'''

(* ===== verification/Carrier.v ===== *)
(** * Carriers: the three transports of a session ([main.rs])

    A WebSocket carries messages as they are; an HTTP/2 body and an HTTP/3
    stream carry them as a 32-bit length and the payload, and the transport cuts
    the stream anywhere.  The input of a carrier is the list of what its
    transport will deliver, and the end of the list the end of the stream; a
    send gives what is handed to the transport. *)

From S2P Require Import Prelude.
From S2P Require Import Framing.
Local Open Scope reka_scope.

Definition MAX_CLEAR_HANDSHAKE : Z := 1536.
Definition MAX_ENCRYPTED_HANDSHAKE : Z := 4096 + 16.
Definition MAX_CARRIER_MESSAGE : Z := MAX_ENCRYPTED_HANDSHAKE + 256.
Definition H2_BATCH_BYTES : Z := 64 * 1024.
Definition MAX_BUFFERED : Z := 1024 * 1024.

Inductive CarrierEvent := EvBinary (payload : bytes) | EvPing (payload : bytes) | EvClose | EvIgnore.

(** [take_carrier_message], on the carrier's buffer. *)
Definition take_carrier_message : St bytes (option bytes) :=
  buffered ← get_self;
  if len buffered <? 4 then mret None else
  prefix ← lift (buffered.[0, 4]);
  let length := from_be_bytes prefix in
  _ ← lift (bail_if ((length =? 0) || (MAX_CARRIER_MESSAGE <? length))
                    "invalid H2 carrier message length");
  if len buffered <? 4 + length then mret None else
  encoded ← lift (buffered.[0, 4 + length]);
  _ ← modify (drop (Z.to_nat (4 + length)));
  message ← lift (encoded.[4, 4 + length]);
  mret (Some message).

(** ** The HTTP/2 carrier *)

Record H2Carrier := mkH2 { h2_input : list (outcome bytes); h2_buffered : bytes }.

Definition with_h2_buffered (b : bytes) (s : H2Carrier) : H2Carrier := mkH2 (h2_input s) b.

(** [Carrier::recv] on [Carrier::H2], by recursion on the chunks to come. *)
Fixpoint recv_h2_from (input : list (outcome bytes)) (buffered : bytes)
    : outcome CarrierEvent * H2Carrier :=
  match take_carrier_message buffered with
  | (Ok (Some message), b) => (Ok (EvBinary message), mkH2 input b)
  | (Err e, b) => (Err e, mkH2 input b)
  | (Panic, b) => (Panic, mkH2 input b)
  | (Ok None, b) =>
      match input with
      | Ok chunk :: input' =>
          let b := b ++ chunk in
          if MAX_BUFFERED <? len b
          then (Err "H2 carrier buffer limit exceeded", mkH2 input' b)
          else recv_h2_from input' b
      | Err e :: input' => (Err e, mkH2 input' b)
      | Panic :: input' => (Panic, mkH2 input' b)
      | [] =>
          if len b =? 0 then (Ok EvClose, mkH2 [] b)
          else (Err "truncated H2 carrier message", mkH2 [] b)
      end
  end.

Definition recv_h2 : St H2Carrier CarrierEvent := fun s =>
  recv_h2_from (h2_input s) (h2_buffered s).

(** [u32::try_from(payload.len())?.to_be_bytes()] and the payload:
    [send_binary] on HTTP/2 and [send_h3_stream_message]. *)
Definition encode_message (payload : bytes) : outcome bytes :=
  n ← try_from 32 (len payload);
  Ok (to_be_bytes 4 n ++ payload).

(** ** The HTTP/3 carrier *)

(** What [h3_edge::Session::receive] can deliver, in the order of arrival: the
    outcome of a read of the stream, or of the datagram reader. *)
Inductive Receive := Reliable (chunk : outcome (option bytes)) | Datagram (datagram : outcome bytes).

Record H3Carrier := mkH3 {
  h3_input : list Receive;
  h3_buffered : bytes;
  h3_application_ready : bool
}.

(** [recv_h3_message], with [receive] in its loop: datagrams are read only when
    [ready]; before that they stay queued, in [held] while the loop passes
    over them.  The end of the list is the end of the stream, as is
    [Reliable (Ok None)]. *)
Fixpoint recv_h3_from (ready : bool) (held input : list Receive) (buffered : bytes)
    : outcome CarrierEvent * H3Carrier :=
  match take_carrier_message buffered with
  | (Ok (Some message), b) => (Ok (EvBinary message), mkH3 (held ++ input) b ready)
  | (Err e, b) => (Err e, mkH3 (held ++ input) b ready)
  | (Panic, b) => (Panic, mkH3 (held ++ input) b ready)
  | (Ok None, b) =>
      match input with
      | Reliable (Ok (Some chunk)) :: input' =>
          let b := b ++ chunk in
          if MAX_BUFFERED <? len b
          then (Err "H3 carrier buffer limit exceeded", mkH3 (held ++ input') b ready)
          else recv_h3_from ready held input' b
      | Datagram datagram :: input' =>
          if ready then
            match datagram with
            | Ok datagram =>
                if MAX_CARRIER_MESSAGE <? len datagram
                then (Err "H3 datagram exceeds carrier limit", mkH3 (held ++ input') b ready)
                else (Ok (EvBinary datagram), mkH3 (held ++ input') b ready)
            | Err e => (Err e, mkH3 (held ++ input') b ready)
            | Panic => (Panic, mkH3 (held ++ input') b ready)
            end
          else recv_h3_from ready (held ++ [Datagram datagram]) input' b
      | Reliable (Err e) :: input' => (Err e, mkH3 (held ++ input') b ready)
      | Reliable Panic :: input' => (Panic, mkH3 (held ++ input') b ready)
      | Reliable (Ok None) :: _ | [] =>
          if len b =? 0 then (Ok EvClose, mkH3 (held ++ input) b ready)
          else (Err "truncated H3 carrier message", mkH3 (held ++ input) b ready)
      end
  end.

Definition recv_h3 : St H3Carrier CarrierEvent := fun s =>
  recv_h3_from (h3_application_ready s) [] (h3_input s) (h3_buffered s).

(** ** The WebSocket carrier *)

(** axum's messages; a ping or pong is answered or dropped by the server. *)
Inductive Message := WsText (text : bytes) | WsBinary (value : bytes) | WsPing (value : bytes)
  | WsPong (value : bytes) | WsClose.

(** [Carrier::recv] on [Carrier::WebSocket]; the end of the list is [None]. *)
Definition recv_ws : St (list (outcome Message)) CarrierEvent := fun input =>
  match input with
  | Ok (WsBinary value) :: input' => (Ok (EvBinary value), input')
  | Ok (WsPing value) :: input' => (Ok (EvPing value), input')
  | Ok WsClose :: input' => (Ok EvClose, input')
  | [] => (Ok EvClose, [])
  | Ok (WsText _) :: input' | Ok (WsPong _) :: input' => (Ok EvIgnore, input')
  | Err e :: input' => (Err e, input')
  | Panic :: input' => (Panic, input')
  end.
Definition accept_full_rekey_confirm (encoded body : bytes) (now : Z) : St RekeySession bytes :=
  _ ← lift (bail_if (negb (len body =? 36)) "invalid full rekey confirmation");
  b0 ← lift (body.[0, 4]);
  received ← lift (body.[4, 36]);
  let target_epoch := from_be_bytes b0 in
  self ← get_self;
  pending ← lift (ok_or "full rekey is not pending" (rk_pending self));
  _ ← lift (bail_if (negb (target_epoch =? es_epoch (pe_state pending)))
              "full rekey confirmation epoch mismatch");
  match pe_proof pending with
  | Routine _ _ => bail "full rekey is not pending"
  | Full context confirm_key =>
      expected ← lift (hmac_label confirm_key (ascii "client confirm") context);
      _ ← lift (bail_if (negb (ct_eq received expected)) "invalid full rekey confirmation tag");
      finish_commit encoded target_epoch pending context confirm_key now
  end.

(** ** Timers and migration *)

Definition request_update_if_due (now : Z) : St RekeySession (option bytes) :=
  self ← get_self;
  _ ← lift (bail_if (match rk_update_deadline self with Some d => d <=? now | None => false end)
              "key update timed out");
  if is_some (rk_pending self) || rk_update_requested self then mret None
  else if (now <? rk_epoch_started self + UPDATE_INTERVAL)
          && (rk_data_records self <? UPDATE_RECORD_LIMIT)
          && (rk_plaintext_bytes self <? UPDATE_BYTE_LIMIT)
  then mret None
  else
    record ← send_control 0x04 (to_be_bytes 4 (es_epoch (rk_current self)));
    _ ← modify (with_update true (Some (now + UPDATE_TIMEOUT)));
    mret (Some record).

Definition next_update_check (self : RekeySession) (now : Z) : Z :=
  match rk_update_deadline self with
  | Some deadline => deadline
  | None =>
      if is_some (rk_pending self) || rk_update_requested self then now + UPDATE_TIMEOUT
      else rk_epoch_started self + UPDATE_INTERVAL
  end.

Definition path_challenge (migration_secret carrier_id challenge : bytes)
  : St RekeySession (bytes * bytes) :=
  self ← get_self;
  _ ← lift (bail_if (is_some (rk_pending self)) "migration during rekey is not allowed");
  record ← send_control 0x0C (carrier_id ++ challenge);
  transcript ← gets rk_transcript;
  let proof := ascii "RekaSerdoba/1 path response" ++ rk_session_id self ++ carrier_id ++ challenge
               ++ transcript in
  expected ← lift (hmac_bytes migration_secret proof);
  mret (record, expected).

Definition accept_path_response (encoded body carrier_id expected : bytes) : St RekeySession () :=
  _ ← lift (bail_if (negb (len body =? 48)
                     || negb (ct_eq (sub body 0 16) carrier_id)
                     || negb (ct_eq (sub body 16 (len body)) expected))
              "invalid migration path response");
  absorb encoded.
(* ===== verification/RekeyFacts.v ===== *)
(** * The key epochs: invariant and operations, branch by branch

    Well-formed sessions, and for each operation of [Rekey] a lemma that
    gives its outcome and its final state in every branch.  The properties
    are in [RekeyProps]. *)

From S2P Require Import Prelude Crypto Replay Record Rekey.
Local Open Scope reka_scope.

#[local] Arguments frame_image : simpl never.

Section Facts.
Context {C : Crypto} {L : CryptoLaws C}.

(** ** Well-formed epochs and sessions *)

Record receiver_wf (kind : RecordKind) (sid : bytes) (ep : Z) (r : RecordReceiver) : Prop := {
  rcw_kind : rr_kind r = kind;
  rcw_session : rr_session_id r = sid;
  rcw_epoch : rr_epoch r = ep;
  rcw_replay : ∃ past, ReplayFacts.rel (rr_replay r) past;
}.

Record sender_wf (kind : RecordKind) (sid : bytes) (ep : Z) (s : RecordSender) : Prop := {
  sw_kind : rs_kind s = kind;
  sw_session : rs_session_id s = sid;
  sw_epoch : rs_epoch s = ep;
  sw_number : 0 <= rs_next_number s <= MAX_RECORDS_PER_EPOCH;
}.

Record state_wf (sid : bytes) (es : EpochState) : Prop := {
  stw_epoch : 0 <= es_epoch es < 2 ^ 32;
  stw_c2s_data : receiver_wf Data sid (es_epoch es) (srl_c2s_data (es_records es));
  stw_s2c_data : sender_wf Data sid (es_epoch es) (srl_s2c_data (es_records es));
  stw_c2s_control : receiver_wf Control sid (es_epoch es) (srl_c2s_control (es_records es));
  stw_s2c_control : sender_wf Control sid (es_epoch es) (srl_s2c_control (es_records es));
}.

'''

Across the listing above, count every line containing the string "formed" and give the result with no comment.

**ANSWER SPACE**
2